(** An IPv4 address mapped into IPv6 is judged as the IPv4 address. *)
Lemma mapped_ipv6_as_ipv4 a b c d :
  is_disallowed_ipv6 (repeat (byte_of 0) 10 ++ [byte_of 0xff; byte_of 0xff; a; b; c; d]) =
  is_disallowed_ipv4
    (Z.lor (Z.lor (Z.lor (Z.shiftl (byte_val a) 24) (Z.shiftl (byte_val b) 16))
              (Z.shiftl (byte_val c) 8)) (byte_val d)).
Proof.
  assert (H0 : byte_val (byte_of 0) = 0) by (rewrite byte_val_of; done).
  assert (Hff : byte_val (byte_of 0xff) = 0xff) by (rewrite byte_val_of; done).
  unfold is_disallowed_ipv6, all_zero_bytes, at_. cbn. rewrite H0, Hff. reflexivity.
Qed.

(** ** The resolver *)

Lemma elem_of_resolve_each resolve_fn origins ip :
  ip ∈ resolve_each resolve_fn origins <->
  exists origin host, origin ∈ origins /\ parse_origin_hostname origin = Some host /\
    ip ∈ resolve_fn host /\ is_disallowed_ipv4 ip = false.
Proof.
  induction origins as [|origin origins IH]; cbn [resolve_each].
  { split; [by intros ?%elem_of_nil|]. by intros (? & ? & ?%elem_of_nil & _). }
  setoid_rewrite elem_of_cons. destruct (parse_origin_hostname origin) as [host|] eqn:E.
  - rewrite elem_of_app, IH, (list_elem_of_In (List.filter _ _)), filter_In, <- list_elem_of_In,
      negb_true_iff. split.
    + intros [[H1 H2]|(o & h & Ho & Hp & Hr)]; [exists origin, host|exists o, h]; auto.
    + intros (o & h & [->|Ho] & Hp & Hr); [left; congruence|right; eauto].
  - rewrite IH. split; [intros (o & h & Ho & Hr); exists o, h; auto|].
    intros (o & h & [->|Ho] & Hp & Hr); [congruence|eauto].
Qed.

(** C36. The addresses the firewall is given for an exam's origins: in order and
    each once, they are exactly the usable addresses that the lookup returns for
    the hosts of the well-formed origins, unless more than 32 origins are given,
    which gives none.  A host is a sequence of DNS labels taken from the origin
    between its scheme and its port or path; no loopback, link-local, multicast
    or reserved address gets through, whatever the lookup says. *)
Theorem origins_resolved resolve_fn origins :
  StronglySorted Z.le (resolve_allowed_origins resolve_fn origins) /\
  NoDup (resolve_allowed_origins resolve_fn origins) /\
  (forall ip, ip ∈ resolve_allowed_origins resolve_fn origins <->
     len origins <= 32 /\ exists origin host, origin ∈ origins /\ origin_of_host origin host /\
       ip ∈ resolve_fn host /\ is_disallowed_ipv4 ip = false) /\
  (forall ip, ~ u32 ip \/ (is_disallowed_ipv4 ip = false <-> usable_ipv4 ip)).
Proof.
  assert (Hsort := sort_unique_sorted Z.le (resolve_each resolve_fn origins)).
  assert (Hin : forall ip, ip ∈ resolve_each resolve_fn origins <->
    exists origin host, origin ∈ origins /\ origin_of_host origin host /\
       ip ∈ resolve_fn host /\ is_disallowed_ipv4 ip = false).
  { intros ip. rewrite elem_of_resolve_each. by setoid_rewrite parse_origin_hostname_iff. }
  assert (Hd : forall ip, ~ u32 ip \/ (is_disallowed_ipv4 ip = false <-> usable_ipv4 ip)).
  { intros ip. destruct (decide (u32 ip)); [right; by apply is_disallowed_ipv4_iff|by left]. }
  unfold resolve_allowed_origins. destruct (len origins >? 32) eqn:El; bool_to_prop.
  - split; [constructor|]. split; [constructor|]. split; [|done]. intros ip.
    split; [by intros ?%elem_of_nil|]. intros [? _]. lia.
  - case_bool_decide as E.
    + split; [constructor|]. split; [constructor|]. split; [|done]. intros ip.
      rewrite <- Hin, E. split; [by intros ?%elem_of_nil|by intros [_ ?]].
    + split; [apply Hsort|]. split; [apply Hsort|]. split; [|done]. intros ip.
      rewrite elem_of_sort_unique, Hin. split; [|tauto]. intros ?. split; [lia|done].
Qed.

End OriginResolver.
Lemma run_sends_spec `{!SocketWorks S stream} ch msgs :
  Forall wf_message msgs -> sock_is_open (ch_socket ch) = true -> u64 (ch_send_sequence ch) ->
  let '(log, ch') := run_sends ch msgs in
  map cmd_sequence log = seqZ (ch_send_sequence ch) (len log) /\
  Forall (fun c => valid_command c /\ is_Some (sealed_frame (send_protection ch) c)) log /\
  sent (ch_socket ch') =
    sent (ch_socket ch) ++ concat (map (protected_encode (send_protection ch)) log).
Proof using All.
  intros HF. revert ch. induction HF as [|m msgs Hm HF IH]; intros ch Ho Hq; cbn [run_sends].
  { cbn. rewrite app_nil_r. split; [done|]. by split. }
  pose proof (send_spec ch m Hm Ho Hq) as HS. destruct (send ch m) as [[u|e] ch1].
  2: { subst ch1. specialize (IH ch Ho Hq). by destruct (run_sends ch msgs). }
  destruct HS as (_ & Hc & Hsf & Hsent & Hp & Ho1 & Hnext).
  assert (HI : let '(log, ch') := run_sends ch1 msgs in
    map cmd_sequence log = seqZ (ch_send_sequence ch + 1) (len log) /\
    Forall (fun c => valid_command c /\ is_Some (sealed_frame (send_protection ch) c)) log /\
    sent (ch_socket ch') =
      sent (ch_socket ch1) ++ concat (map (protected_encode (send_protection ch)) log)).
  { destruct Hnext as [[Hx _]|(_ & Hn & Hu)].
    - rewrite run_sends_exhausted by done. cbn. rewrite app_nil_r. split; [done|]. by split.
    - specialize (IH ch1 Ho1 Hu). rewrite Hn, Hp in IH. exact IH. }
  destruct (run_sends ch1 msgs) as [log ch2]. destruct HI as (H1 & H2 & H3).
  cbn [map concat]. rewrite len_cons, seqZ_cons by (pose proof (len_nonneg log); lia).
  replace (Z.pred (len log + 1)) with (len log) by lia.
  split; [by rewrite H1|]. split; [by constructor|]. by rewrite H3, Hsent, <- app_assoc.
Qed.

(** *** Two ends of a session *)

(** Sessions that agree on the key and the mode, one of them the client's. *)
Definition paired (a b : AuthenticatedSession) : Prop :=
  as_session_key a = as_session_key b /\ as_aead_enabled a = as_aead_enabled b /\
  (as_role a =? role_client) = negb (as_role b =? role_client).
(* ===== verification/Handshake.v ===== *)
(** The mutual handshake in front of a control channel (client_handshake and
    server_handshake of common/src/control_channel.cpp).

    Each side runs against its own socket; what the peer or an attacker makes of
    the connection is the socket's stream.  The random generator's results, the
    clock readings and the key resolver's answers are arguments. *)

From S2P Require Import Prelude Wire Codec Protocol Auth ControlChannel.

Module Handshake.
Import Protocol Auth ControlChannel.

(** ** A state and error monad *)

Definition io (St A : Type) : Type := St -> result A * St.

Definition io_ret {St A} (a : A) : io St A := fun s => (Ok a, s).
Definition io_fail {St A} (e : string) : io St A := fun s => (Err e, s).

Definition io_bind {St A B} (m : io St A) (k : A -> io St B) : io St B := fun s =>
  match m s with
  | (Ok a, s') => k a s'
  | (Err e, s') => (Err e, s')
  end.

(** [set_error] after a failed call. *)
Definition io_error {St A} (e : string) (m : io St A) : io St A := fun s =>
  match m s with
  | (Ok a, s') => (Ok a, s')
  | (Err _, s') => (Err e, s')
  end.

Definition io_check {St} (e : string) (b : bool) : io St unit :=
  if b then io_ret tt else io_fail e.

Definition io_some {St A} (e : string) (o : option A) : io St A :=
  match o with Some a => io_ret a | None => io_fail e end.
--------
● Exercise
Retype every line up to and including the one that contains "len origins <= 32", beginning at the first line of the records, with no edits.

● Exercise response
(** An IPv4 address mapped into IPv6 is judged as the IPv4 address. *)
Lemma mapped_ipv6_as_ipv4 a b c d :
  is_disallowed_ipv6 (repeat (byte_of 0) 10 ++ [byte_of 0xff; byte_of 0xff; a; b; c; d]) =
  is_disallowed_ipv4
    (Z.lor (Z.lor (Z.lor (Z.shiftl (byte_val a) 24) (Z.shiftl (byte_val b) 16))
              (Z.shiftl (byte_val c) 8)) (byte_val d)).
Proof.
  assert (H0 : byte_val (byte_of 0) = 0) by (rewrite byte_val_of; done).
  assert (Hff : byte_val (byte_of 0xff) = 0xff) by (rewrite byte_val_of; done).
  unfold is_disallowed_ipv6, all_zero_bytes, at_. cbn. rewrite H0, Hff. reflexivity.
Qed.

(** ** The resolver *)

Lemma elem_of_resolve_each resolve_fn origins ip :
  ip ∈ resolve_each resolve_fn origins <->
  exists origin host, origin ∈ origins /\ parse_origin_hostname origin = Some host /\
    ip ∈ resolve_fn host /\ is_disallowed_ipv4 ip = false.
Proof.
  induction origins as [|origin origins IH]; cbn [resolve_each].
  { split; [by intros ?%elem_of_nil|]. by intros (? & ? & ?%elem_of_nil & _). }
  setoid_rewrite elem_of_cons. destruct (parse_origin_hostname origin) as [host|] eqn:E.
  - rewrite elem_of_app, IH, (list_elem_of_In (List.filter _ _)), filter_In, <- list_elem_of_In,
      negb_true_iff. split.
    + intros [[H1 H2]|(o & h & Ho & Hp & Hr)]; [exists origin, host|exists o, h]; auto.
    + intros (o & h & [->|Ho] & Hp & Hr); [left; congruence|right; eauto].
  - rewrite IH. split; [intros (o & h & Ho & Hr); exists o, h; auto|].
    intros (o & h & [->|Ho] & Hp & Hr); [congruence|eauto].
Qed.

(** C36. The addresses the firewall is given for an exam's origins: in order and
    each once, they are exactly the usable addresses that the lookup returns for
    the hosts of the well-formed origins, unless more than 32 origins are given,
    which gives none.  A host is a sequence of DNS labels taken from the origin
    between its scheme and its port or path; no loopback, link-local, multicast
    or reserved address gets through, whatever the lookup says. *)
Theorem origins_resolved resolve_fn origins :
  StronglySorted Z.le (resolve_allowed_origins resolve_fn origins) /\
  NoDup (resolve_allowed_origins resolve_fn origins) /\
  (forall ip, ip ∈ resolve_allowed_origins resolve_fn origins <->
     len origins <= 32 /\ exists origin host, origin ∈ origins /\ origin_of_host origin host /\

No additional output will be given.